Exactly as they appear, reproduce the lines from the one holding "ve_DecodeFrom bs new_VersionEdit" through the last line of the material below.

# # # # #

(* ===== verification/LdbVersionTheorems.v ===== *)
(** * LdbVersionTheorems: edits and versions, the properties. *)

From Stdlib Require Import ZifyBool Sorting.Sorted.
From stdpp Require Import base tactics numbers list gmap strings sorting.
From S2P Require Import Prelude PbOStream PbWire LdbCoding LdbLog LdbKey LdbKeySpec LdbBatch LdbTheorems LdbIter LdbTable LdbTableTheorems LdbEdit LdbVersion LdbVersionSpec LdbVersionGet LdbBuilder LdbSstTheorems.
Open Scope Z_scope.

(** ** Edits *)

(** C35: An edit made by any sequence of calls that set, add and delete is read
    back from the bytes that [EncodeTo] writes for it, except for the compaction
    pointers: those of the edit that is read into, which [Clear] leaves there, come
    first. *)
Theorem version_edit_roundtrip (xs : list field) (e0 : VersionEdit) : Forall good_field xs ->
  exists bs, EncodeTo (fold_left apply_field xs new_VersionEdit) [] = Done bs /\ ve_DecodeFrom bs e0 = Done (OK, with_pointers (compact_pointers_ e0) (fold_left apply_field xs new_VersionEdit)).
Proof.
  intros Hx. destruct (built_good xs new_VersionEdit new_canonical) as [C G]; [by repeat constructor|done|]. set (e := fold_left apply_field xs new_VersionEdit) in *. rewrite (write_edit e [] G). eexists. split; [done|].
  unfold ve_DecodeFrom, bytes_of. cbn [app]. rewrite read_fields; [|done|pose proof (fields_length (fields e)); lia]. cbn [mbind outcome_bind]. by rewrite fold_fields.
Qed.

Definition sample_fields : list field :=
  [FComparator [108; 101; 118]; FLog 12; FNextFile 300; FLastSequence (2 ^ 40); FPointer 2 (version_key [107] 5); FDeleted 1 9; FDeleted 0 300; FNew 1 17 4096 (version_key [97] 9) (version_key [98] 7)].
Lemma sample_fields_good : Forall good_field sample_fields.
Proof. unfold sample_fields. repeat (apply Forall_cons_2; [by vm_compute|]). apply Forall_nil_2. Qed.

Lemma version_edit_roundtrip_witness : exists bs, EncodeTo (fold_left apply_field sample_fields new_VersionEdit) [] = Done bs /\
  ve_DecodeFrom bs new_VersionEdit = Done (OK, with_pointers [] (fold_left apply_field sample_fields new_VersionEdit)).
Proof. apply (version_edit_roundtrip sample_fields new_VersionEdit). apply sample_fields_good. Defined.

# # # # #

(Response below):
  ve_DecodeFrom bs new_VersionEdit = Done (OK, with_pointers [] (fold_left apply_field sample_fields new_VersionEdit)).
Proof. apply (version_edit_roundtrip sample_fields new_VersionEdit). apply sample_fields_good. Defined.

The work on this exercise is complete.